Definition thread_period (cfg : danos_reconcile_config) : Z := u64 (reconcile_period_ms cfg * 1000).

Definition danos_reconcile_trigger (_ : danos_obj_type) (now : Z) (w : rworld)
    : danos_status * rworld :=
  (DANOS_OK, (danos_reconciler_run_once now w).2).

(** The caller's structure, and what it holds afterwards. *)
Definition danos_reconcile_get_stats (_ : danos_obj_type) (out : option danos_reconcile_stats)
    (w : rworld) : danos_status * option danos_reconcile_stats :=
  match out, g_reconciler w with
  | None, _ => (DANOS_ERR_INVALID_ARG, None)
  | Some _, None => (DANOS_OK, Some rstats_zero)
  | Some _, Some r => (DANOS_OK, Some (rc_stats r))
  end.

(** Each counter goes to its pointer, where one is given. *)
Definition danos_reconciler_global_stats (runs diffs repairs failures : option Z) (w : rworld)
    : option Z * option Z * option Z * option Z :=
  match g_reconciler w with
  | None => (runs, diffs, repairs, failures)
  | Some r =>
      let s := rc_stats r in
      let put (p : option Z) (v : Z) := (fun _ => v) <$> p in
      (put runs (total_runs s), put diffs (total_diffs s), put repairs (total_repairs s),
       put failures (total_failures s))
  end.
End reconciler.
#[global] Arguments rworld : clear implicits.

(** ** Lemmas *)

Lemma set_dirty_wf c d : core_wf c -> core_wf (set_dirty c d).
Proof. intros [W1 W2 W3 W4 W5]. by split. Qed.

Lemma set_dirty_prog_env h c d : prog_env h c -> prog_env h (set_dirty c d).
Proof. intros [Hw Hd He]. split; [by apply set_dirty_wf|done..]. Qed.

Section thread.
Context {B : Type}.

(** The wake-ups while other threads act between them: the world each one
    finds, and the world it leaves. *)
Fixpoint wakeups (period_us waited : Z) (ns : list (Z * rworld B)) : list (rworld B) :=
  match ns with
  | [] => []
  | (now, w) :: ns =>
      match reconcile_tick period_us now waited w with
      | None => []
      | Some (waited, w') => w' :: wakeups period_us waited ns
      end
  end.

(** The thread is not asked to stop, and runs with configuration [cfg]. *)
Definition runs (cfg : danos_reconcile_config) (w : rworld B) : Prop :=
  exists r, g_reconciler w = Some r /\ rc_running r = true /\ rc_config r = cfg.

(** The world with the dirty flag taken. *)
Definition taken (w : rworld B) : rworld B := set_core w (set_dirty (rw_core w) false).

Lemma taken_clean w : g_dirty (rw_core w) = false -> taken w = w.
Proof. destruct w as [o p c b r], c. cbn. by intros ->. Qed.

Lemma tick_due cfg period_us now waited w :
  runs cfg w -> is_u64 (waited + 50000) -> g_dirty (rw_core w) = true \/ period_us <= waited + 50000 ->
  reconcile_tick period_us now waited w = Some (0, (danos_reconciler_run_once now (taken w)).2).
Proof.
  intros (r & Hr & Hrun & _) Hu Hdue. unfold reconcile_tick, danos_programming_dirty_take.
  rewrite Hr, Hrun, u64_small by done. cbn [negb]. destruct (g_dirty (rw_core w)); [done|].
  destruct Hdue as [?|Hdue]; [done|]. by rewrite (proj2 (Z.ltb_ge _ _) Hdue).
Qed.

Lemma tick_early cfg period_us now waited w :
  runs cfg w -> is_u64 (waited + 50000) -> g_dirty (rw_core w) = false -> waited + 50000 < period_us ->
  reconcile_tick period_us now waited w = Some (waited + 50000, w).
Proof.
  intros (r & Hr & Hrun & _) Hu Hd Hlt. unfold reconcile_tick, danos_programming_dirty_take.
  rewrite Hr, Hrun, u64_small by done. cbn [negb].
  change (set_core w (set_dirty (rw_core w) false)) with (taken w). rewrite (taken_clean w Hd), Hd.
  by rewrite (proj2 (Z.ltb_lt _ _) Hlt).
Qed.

········

WHAT YOU HAVE TO DO: Say how many lines in the entries above contain the string "diffs". Give the number by itself.

ANSWER TO THIS TASK: 3